++++ PROVIDED MATERIAL ++++

(* ===== verification/Listeners.v ===== *)
(** * Unix sockets and accept loops (internal/guest/guest.go, internal/guest/bridge.go,
      internal/spoke/boxapi/server.go)

    How the guest's control socket, the bridge's socket and the host's box-port
    socket are made, who may connect to each, and the accept loops that serve them.
    The file system holds modes; which calls fail is an argument. *)

From S2P Require Import Prelude GoStrings Startup.

Local Open Scope Z_scope.
Local Open Scope go_scope.

(** ** Files *)

Inductive fkind := KDir | KSocket | KFile.
Record Node := MkNode { n_kind : fkind; n_mode : Z }.
Inductive fsCall := CMkdir | CChmod | CRemove | CListen.
Record Files := MkFiles { f_nodes : gmap string Node; f_umask : Z; f_fails : fsCall -> string -> bool }.

Definition with_nodes (m : gmap string Node) (f : Files) : Files := MkFiles m (f_umask f) (f_fails f).

Inductive listenError := ErrSocketDir | ErrDirMode | ErrStale | ErrListening | ErrSocketMode | ErrAccept.

(** A call on a path that may fail, and else does [k]. *)
Definition call_on (c : fsCall) (path : string) (e : listenError) (k : go Files listenError ()) : go Files listenError () :=
  fun f => if f_fails f c path then (f, Err e) else k f.

Definition created (f : Files) (mode : Z) : Z := Z.ldiff mode (f_umask f).

(** [os.MkdirAll]: a directory that is there keeps its mode. *)
Definition os_MkdirAll (dir : string) (mode : Z) : go Files listenError () :=
  call_on CMkdir dir ErrSocketDir (fun f =>
    match f_nodes f !! dir with
    | None => (with_nodes (<[dir := MkNode KDir (created f mode)]> (f_nodes f)) f, Ok ())
    | Some (MkNode KDir _) => (f, Ok ())
    | Some _ => (f, Err ErrSocketDir)
    end).

Definition os_Chmod (path : string) (mode : Z) (e : listenError) : go Files listenError () :=
  call_on CChmod path e (fun f =>
    match f_nodes f !! path with
    | None => (f, Err e)
    | Some n => (with_nodes (<[path := MkNode (n_kind n) mode]> (f_nodes f)) f, Ok ())
    end).

(** [os.Remove] with [os.ErrNotExist] ignored. *)
Definition remove_stale (path : string) : go Files listenError () :=
  call_on CRemove path ErrStale (fun f => (with_nodes (delete path (f_nodes f)) f, Ok ())).

(** [net.Listen("unix", path)]: the path must be free. *)
Definition net_Listen (path : string) : go Files listenError () :=
  call_on CListen path ErrListening (fun f =>
    match f_nodes f !! path with
    | Some _ => (f, Err ErrListening)
    | None => (with_nodes (<[path := MkNode KSocket (created f 511)]> (f_nodes f)) f, Ok ())
    end).

(** [ln.Close] removes the socket's file. *)
Definition ln_Close (path : string) (f : Files) : Files := with_nodes (delete path (f_nodes f)) f.

(** ** Accept loops *)

(** What the loop sees: a connection, the context done (its goroutine then closes
    the listener), [Accept] failing. *)
Inductive accept (C : Type) := Accepted (c : C) | CtxDone | AcceptFails.
#[global] Arguments Accepted {C}.
#[global] Arguments CtxDone {C}.
#[global] Arguments AcceptFails {C}.

Inductive loopState := Accepting | Stopped | Broken.

Section Loop.
Context {C A : Type} (handle : C -> A).

(** The connections handed to their goroutines, and how the loop stands. *)
Fixpoint accept_loop (done : bool) (evs : list (accept C)) : list A * loopState :=
  match evs with
  | [] => ([], Accepting)
  | Accepted c :: evs' => let '(l, st) := accept_loop done evs' in (handle c :: l, st)
  | CtxDone :: evs' => accept_loop true evs'
  | AcceptFails :: _ => ([], if done then Stopped else Broken)
  end.
End Loop.

(** What becomes of a listener that was set up. *)
Definition serving {C A} (handle : C -> A) (path : string) (evs : list (accept C)) : Files -> Files * res listenError (list A * loopState) :=
  fun f =>
    match accept_loop handle false evs with
    | (l, Accepting) => (f, Ok (l, Accepting))
    | (l, Stopped) => (ln_Close path f, Ok (l, Stopped))
    | (_, Broken) => (ln_Close path f, Err ErrAccept)
    end.

(** ** The listeners *)

(** 0o711, 0o700, 0o666. *)
Definition mode_711 : Z := 457.
Definition mode_700 : Z := 448.
Definition mode_666 : Z := 438.

(** [defer ln.Close()] over what follows the listen. *)
Definition opened_socket (path : string) : go Files listenError () :=
  let* _ := remove_stale path in
  let* _ := net_Listen path in
  fun f => match os_Chmod path mode_666 ErrSocketMode f with
           | (f', Ok _) => (f', Ok ())
           | (f', Err e) => (ln_Close path f', Err e)
           end.

(** [ServeUnix] up to its serving goroutine; [Server.Close]. *)
Definition ServeUnix (path : string) : go Files listenError () := opened_socket path.
Definition Server_Close (path : string) : Files -> Files := ln_Close path.

(** [Guest.ListenAndServe] up to [serve], and whole. *)
Definition listen_control (path : string) : go Files listenError () :=
  let* _ := os_MkdirAll (Dir path) mode_700 in opened_socket path.

Definition ListenAndServe {C A} (handleConn : C -> A) (path : string) (evs : list (accept C)) : go Files listenError (list A * loopState) :=
  let* _ := listen_control path in serving handleConn path evs.

(** [RunBoxAPIBridge]: an accepted connection is spliced to the host it dials, or
    closed. *)
Inductive bridged := Spliced | Closed.
Definition bridge_conn (dialled : bool) : bridged := if dialled then Spliced else Closed.

Definition listen_bridge (path : string) : go Files listenError () :=
  let* _ := os_MkdirAll (Dir path) mode_711 in
  let* _ := os_Chmod (Dir path) mode_711 ErrDirMode in
  opened_socket path.

Definition RunBoxAPIBridge (path : string) (evs : list (accept bool)) : go Files listenError (list bridged * loopState) :=
  let* _ := listen_bridge path in serving bridge_conn path evs.

(** ** Who may connect *)

(** A process that is neither the owner nor in the group: it may pass the directory
    and write to the socket. *)
Definition others_connect (path : string) (f : Files) : bool :=
  match f_nodes f !! Dir path, f_nodes f !! path with
  | Some (MkNode KDir d), Some (MkNode KSocket s) => Z.testbit d 0 && Z.testbit s 1
  | _, _ => false
  end.

Section Sockets.
Context (path : string).
Hypothesis Hdir : Dir path <> path.
Implicit Types f : Files.

Lemma opened_socket_ok f f' : opened_socket path f = (f', Ok ()) ->
  f_nodes f' !! path = Some (MkNode KSocket mode_666) /\ forall p, p <> path -> f_nodes f' !! p = f_nodes f !! p.
Proof.
  unfold opened_socket, go_bind, remove_stale, net_Listen, os_Chmod, call_on. intros Ho.
  destruct (f_fails f CRemove path); [done|]. cbn [with_nodes f_nodes f_fails] in Ho. rewrite lookup_delete_eq in Ho.
  destruct (f_fails f CListen path); [done|]. cbn [with_nodes f_nodes f_fails] in Ho. rewrite lookup_insert_eq in Ho.
  destruct (f_fails f CChmod path); [done|]. simplify_eq. cbn [with_nodes f_nodes n_kind]. split; [by rewrite lookup_insert_eq|].
  intros p Hp. by rewrite !lookup_insert_ne, lookup_delete_ne by done.
Qed.

(** A failure leaves no socket behind, unless the stale one could not be removed. *)
Theorem failed_listen_leaves_no_socket : forall f f' e, opened_socket path f = (f', Err e) ->
  (e = ErrStale /\ f' = f) \/ f_nodes f' !! path = None.
Proof.
  intros f f' e. unfold opened_socket, go_bind, remove_stale, net_Listen, os_Chmod, call_on. intros Ho.
  destruct (f_fails f CRemove path); [left; by simplify_eq|right]. cbn [with_nodes f_nodes f_fails] in Ho. rewrite lookup_delete_eq in Ho.
  destruct (f_fails f CListen path); [simplify_eq; cbn; by rewrite lookup_delete_eq|]. cbn [with_nodes f_nodes f_fails] in Ho. rewrite lookup_insert_eq in Ho.
  destruct (f_fails f CChmod path); [|done]. simplify_eq. cbn. by rewrite lookup_delete_eq.
Qed.

(** With no failing call, a socket is made whatever was at the path. *)
Lemma opened_socket_total f : (forall c p, f_fails f c p = false) -> exists f', opened_socket path f = (f', Ok ()).
Proof.
  intros Hno. unfold opened_socket, go_bind, remove_stale, net_Listen, os_Chmod, call_on.
  repeat (rewrite ?Hno; cbn [with_nodes f_nodes f_fails]; rewrite ?lookup_delete_eq, ?lookup_insert_eq). by eexists.
Qed.

Lemma MkdirAll_ok mode f f' : os_MkdirAll (Dir path) mode f = (f', Ok ()) ->
  f_nodes f' !! Dir path = Some (default (MkNode KDir (created f mode)) (f_nodes f !! Dir path)) /\
  (exists d, f_nodes f' !! Dir path = Some (MkNode KDir d)) /\ f_fails f' = f_fails f.
Proof using Type.
  unfold os_MkdirAll, call_on. destruct (f_fails f CMkdir _); [done|].
  destruct (f_nodes f !! Dir path) as [[[] m]|] eqn:Hn; intros [= <-]; cbn [with_nodes f_nodes f_fails]; rewrite ?Hn, ?lookup_insert_eq; eauto.
Qed.

(** The bridge's socket is open to the box's user, whatever the mode of the directory
    was, whatever was at the path, and whatever the umask. *)
Theorem bridge_admits_box_user : forall f f', listen_bridge path f = (f', Ok ()) -> others_connect path f' = true.
Proof.
  intros f f'. unfold listen_bridge, go_bind at 1. destruct (os_MkdirAll (Dir path) mode_711 f) as [f1 [[]|e]] eqn:Hm; [|done].
  apply MkdirAll_ok in Hm as (_ & (d & Hd) & _). unfold go_bind, os_Chmod, call_on.
  destruct (f_fails f1 CChmod (Dir path)); [done|]. rewrite Hd. cbn [n_kind]. intros Ho%opened_socket_ok.
  destruct Ho as [Hs Ho]. unfold others_connect. rewrite Hs, Ho by done. cbn [with_nodes f_nodes]. by rewrite lookup_insert_eq.
Qed.

(** The control socket's gate is its directory: a new one keeps others out; one that
    was there keeps the mode it had, and lets others in when it did. *)
Theorem control_socket_gate : forall f f', listen_control path f = (f', Ok ()) ->
  others_connect path f' = match f_nodes f !! Dir path with Some n => Z.testbit (n_mode n) 0 | None => false end.
Proof.
  intros f f'. unfold listen_control, go_bind. destruct (os_MkdirAll (Dir path) mode_700 f) as [f1 [[]|e]] eqn:Hm; [|done].
  apply MkdirAll_ok in Hm as (Hd & (d & Hk) & _). intros [Hs Ho]%opened_socket_ok.
  unfold others_connect. rewrite Hs, Ho by done. rewrite Hk. rewrite Hk in Hd. change (Z.testbit mode_666 1) with true. rewrite andb_true_r.
  destruct (f_nodes f !! Dir path) as [n|]; cbn [default from_option id] in Hd.
  { assert (n = MkNode KDir d) as -> by congruence. done. }
  assert (d = created f mode_700) as -> by congruence.
  unfold created. rewrite Z.ldiff_spec. reflexivity.
Qed.
End Sockets.

(** ** The loops *)

Definition conn_of {C} (ev : accept C) : option C := match ev with Accepted c => Some c | _ => None end.
Definition is_failure {C} (ev : accept C) : bool := match ev with AcceptFails => true | _ => false end.
Definition is_done {C} (ev : accept C) : bool := match ev with CtxDone => true | _ => false end.

(** Up to the first failing [Accept]. *)
Fixpoint before_failure {C} (evs : list (accept C)) : list (accept C) :=
  match evs with [] => [] | AcceptFails :: _ => [] | ev :: evs' => ev :: before_failure evs' end.

Lemma accept_loop_spec {C A} (handle : C -> A) done evs :
  accept_loop handle done evs =
  (handle <$> omap conn_of (before_failure evs),
   if existsb is_failure evs then (if done || existsb is_done (before_failure evs) then Stopped else Broken) else Accepting).
Proof.
  revert done. induction evs as [|[c| |] evs IH]; intros dn; [done| | |].
  - cbn. by rewrite IH.
  - cbn. rewrite IH. by rewrite orb_true_r.
  - cbn. by rewrite orb_false_r.
Qed.

(** The bridge answers every connection it accepts, by a splice when the host could
    be dialled and by closing it otherwise; it ends without an error exactly when the
    context was done before [Accept] failed, and whenever it ends its socket is gone. *)
Theorem bridge_serves : forall path evs f, (forall c p, f_fails f c p = false) ->
  (forall n, f_nodes f !! Dir path = Some n -> n_kind n = KDir) -> Dir path <> path ->
  let pre := before_failure evs in
  let '(f', r) := RunBoxAPIBridge path evs f in
  if existsb is_failure evs then
    f_nodes f' !! path = None /\
    r = if existsb is_done pre then Ok (bridge_conn <$> omap conn_of pre, Stopped) else Err ErrAccept
  else r = Ok (bridge_conn <$> omap conn_of evs, Accepting) /\ others_connect path f' = true.
Proof.
  intros path evs f Hno Hd Hne pre. unfold RunBoxAPIBridge, go_bind.
  assert (exists f1, listen_bridge path f = (f1, Ok ())) as [f1 Hl].
  { unfold listen_bridge, go_bind, os_MkdirAll, os_Chmod, call_on. rewrite Hno.
    destruct (f_nodes f !! Dir path) as [n|] eqn:Hn.
    - specialize (Hd n eq_refl). destruct n as [k m]. cbn in Hd. subst k. rewrite Hno, Hn. by apply opened_socket_total.
    - cbn [with_nodes f_nodes f_fails]. rewrite Hno, lookup_insert_eq. by apply opened_socket_total. }
  rewrite Hl. unfold serving. rewrite accept_loop_spec. fold pre. cbn [orb].
  destruct (existsb is_failure evs) eqn:Hf.
  - destruct (existsb is_done pre); cbn [ln_Close with_nodes f_nodes]; (split; [apply lookup_delete_eq|done]).
  - split; [|by apply (bridge_admits_box_user path Hne f)]. unfold pre. clear -Hf. f_equal. f_equal. f_equal.
    f_equal. induction evs as [|[c| |] evs IH]; [done|..]; cbn in *; [by rewrite IH|by rewrite IH|done].
Qed.

(** A restart: the directory is there and private, and so is the old socket. *)
Example bridge_after_restart :
  let path := "/run/llmbox/boxapi.sock" in
  let f := MkFiles (list_to_map [("/run/llmbox", MkNode KDir mode_700); (path, MkNode KSocket mode_666)]) 18 (fun _ _ => false) in
  let '(f', r) := RunBoxAPIBridge path [Accepted true; Accepted false] f in
  (r, others_connect path f, others_connect path f') = (Ok ([Spliced; Closed], Accepting), false, true) /\
  (let '(f2, r2) := RunBoxAPIBridge path [Accepted true; CtxDone; AcceptFails] f in
   r2 = Ok ([Spliced], Stopped) /\ f_nodes f2 !! path = None).
Proof. vm_compute. done. Qed.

++++

▶ **YOUR ASSIGNMENT**
Extract the lines of the preceding material that run from the line with "Definition remove_stale (path" through the line with "the listener), [Accept] failing. *)", inclusive, reproducing them exactly and adding nothing.

▶ **COMPLETED TASK**
Definition remove_stale (path : string) : go Files listenError () :=
  call_on CRemove path ErrStale (fun f => (with_nodes (delete path (f_nodes f)) f, Ok ())).

(** [net.Listen("unix", path)]: the path must be free. *)
Definition net_Listen (path : string) : go Files listenError () :=
  call_on CListen path ErrListening (fun f =>
    match f_nodes f !! path with
    | Some _ => (f, Err ErrListening)
    | None => (with_nodes (<[path := MkNode KSocket (created f 511)]> (f_nodes f)) f, Ok ())
    end).

(** [ln.Close] removes the socket's file. *)
Definition ln_Close (path : string) (f : Files) : Files := with_nodes (delete path (f_nodes f)) f.

(** ** Accept loops *)

(** What the loop sees: a connection, the context done (its goroutine then closes
    the listener), [Accept] failing. *)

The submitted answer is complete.